## WHAT THE TASK REQUIRES
Your answer must be an exact copy of all the entries.

Dataset entries
-----

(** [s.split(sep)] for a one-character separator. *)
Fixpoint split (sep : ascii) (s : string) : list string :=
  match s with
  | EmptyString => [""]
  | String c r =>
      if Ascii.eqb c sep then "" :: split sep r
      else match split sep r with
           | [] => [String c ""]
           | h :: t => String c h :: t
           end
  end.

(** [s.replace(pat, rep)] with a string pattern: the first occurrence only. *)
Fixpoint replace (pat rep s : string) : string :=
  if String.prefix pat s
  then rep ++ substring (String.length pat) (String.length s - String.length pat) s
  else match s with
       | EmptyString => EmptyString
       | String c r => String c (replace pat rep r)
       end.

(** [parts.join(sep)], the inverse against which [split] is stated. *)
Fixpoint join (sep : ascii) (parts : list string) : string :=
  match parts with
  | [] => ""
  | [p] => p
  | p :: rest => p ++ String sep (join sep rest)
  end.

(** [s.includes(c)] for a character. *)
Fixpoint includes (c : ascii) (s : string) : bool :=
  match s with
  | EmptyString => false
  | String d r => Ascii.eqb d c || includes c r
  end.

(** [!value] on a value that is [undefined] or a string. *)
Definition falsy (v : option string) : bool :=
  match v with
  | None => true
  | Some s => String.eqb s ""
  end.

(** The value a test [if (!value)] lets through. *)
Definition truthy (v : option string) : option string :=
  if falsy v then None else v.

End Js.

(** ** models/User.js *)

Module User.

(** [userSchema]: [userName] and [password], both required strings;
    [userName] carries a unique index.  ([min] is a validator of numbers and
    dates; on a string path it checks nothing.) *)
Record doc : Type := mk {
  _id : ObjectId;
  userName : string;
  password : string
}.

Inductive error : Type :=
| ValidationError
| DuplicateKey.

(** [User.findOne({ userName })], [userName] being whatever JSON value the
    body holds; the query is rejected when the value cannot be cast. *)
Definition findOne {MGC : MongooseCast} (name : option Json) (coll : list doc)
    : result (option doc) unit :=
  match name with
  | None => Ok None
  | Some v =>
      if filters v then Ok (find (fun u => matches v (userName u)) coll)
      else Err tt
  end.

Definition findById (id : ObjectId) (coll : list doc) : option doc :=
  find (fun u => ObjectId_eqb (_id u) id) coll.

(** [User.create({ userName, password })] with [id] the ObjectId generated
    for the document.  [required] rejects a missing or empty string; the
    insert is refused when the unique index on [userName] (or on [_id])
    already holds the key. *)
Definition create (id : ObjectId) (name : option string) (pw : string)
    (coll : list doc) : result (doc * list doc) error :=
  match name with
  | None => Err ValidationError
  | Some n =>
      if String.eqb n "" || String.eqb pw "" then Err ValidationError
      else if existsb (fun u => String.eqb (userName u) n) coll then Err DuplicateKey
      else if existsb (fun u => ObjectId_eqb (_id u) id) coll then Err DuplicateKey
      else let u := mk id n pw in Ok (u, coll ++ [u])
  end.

-----

## EXERCISE SOLUTION
(** [s.split(sep)] for a one-character separator. *)
Fixpoint split (sep : ascii) (s : string) : list string :=
  match s with
  | EmptyString => [""]
  | String c r =>
      if Ascii.eqb c sep then "" :: split sep r
      else match split sep r with
           | [] => [String c ""]
           | h :: t => String c h :: t
           end
  end.

(** [s.replace(pat, rep)] with a string pattern: the first occurrence only. *)
Fixpoint replace (pat rep s : string) : string :=
  if String.prefix pat s
  then rep ++ substring (String.length pat) (String.length s - String.length pat) s
  else match s with
       | EmptyString => EmptyString
       | String c r => String c (replace pat rep r)
       end.

(** [parts.join(sep)], the inverse against which [split] is stated. *)
Fixpoint join (sep : ascii) (parts : list string) : string :=
  match parts with
  | [] => ""
  | [p] => p
  | p :: rest => p ++ String sep (join sep rest)
  end.

(** [s.includes(c)] for a character. *)
Fixpoint includes (c : ascii) (s : string) : bool :=
  match s with
  | EmptyString => false
  | String d r => Ascii.eqb d c || includes c r
  end.

(** [!value] on a value that is [undefined] or a string. *)
Definition falsy (v : option string) : bool :=
  match v with
  | None => true
  | Some s => String.eqb s ""
  end.

(** The value a test [if (!value)] lets through. *)
Definition truthy (v : option string) : option string :=
  if falsy v then None else v.

End Js.

(** ** models/User.js *)

Module User.

(** [userSchema]: [userName] and [password], both required strings;
    [userName] carries a unique index.  ([min] is a validator of numbers and
    dates; on a string path it checks nothing.) *)
Record doc : Type := mk {
  _id : ObjectId;
  userName : string;
  password : string
}.

Inductive error : Type :=
| ValidationError
| DuplicateKey.

(** [User.findOne({ userName })], [userName] being whatever JSON value the
    body holds; the query is rejected when the value cannot be cast. *)
Definition findOne {MGC : MongooseCast} (name : option Json) (coll : list doc)
    : result (option doc) unit :=
  match name with
  | None => Ok None
  | Some v =>
      if filters v then Ok (find (fun u => matches v (userName u)) coll)
      else Err tt
  end.

Definition findById (id : ObjectId) (coll : list doc) : option doc :=
  find (fun u => ObjectId_eqb (_id u) id) coll.

(** [User.create({ userName, password })] with [id] the ObjectId generated
    for the document.  [required] rejects a missing or empty string; the
    insert is refused when the unique index on [userName] (or on [_id])
    already holds the key. *)
Definition create (id : ObjectId) (name : option string) (pw : string)
    (coll : list doc) : result (doc * list doc) error :=
  match name with
  | None => Err ValidationError
  | Some n =>
      if String.eqb n "" || String.eqb pw "" then Err ValidationError
      else if existsb (fun u => String.eqb (userName u) n) coll then Err DuplicateKey
      else if existsb (fun u => ObjectId_eqb (_id u) id) coll then Err DuplicateKey
      else let u := mk id n pw in Ok (u, coll ++ [u])
  end.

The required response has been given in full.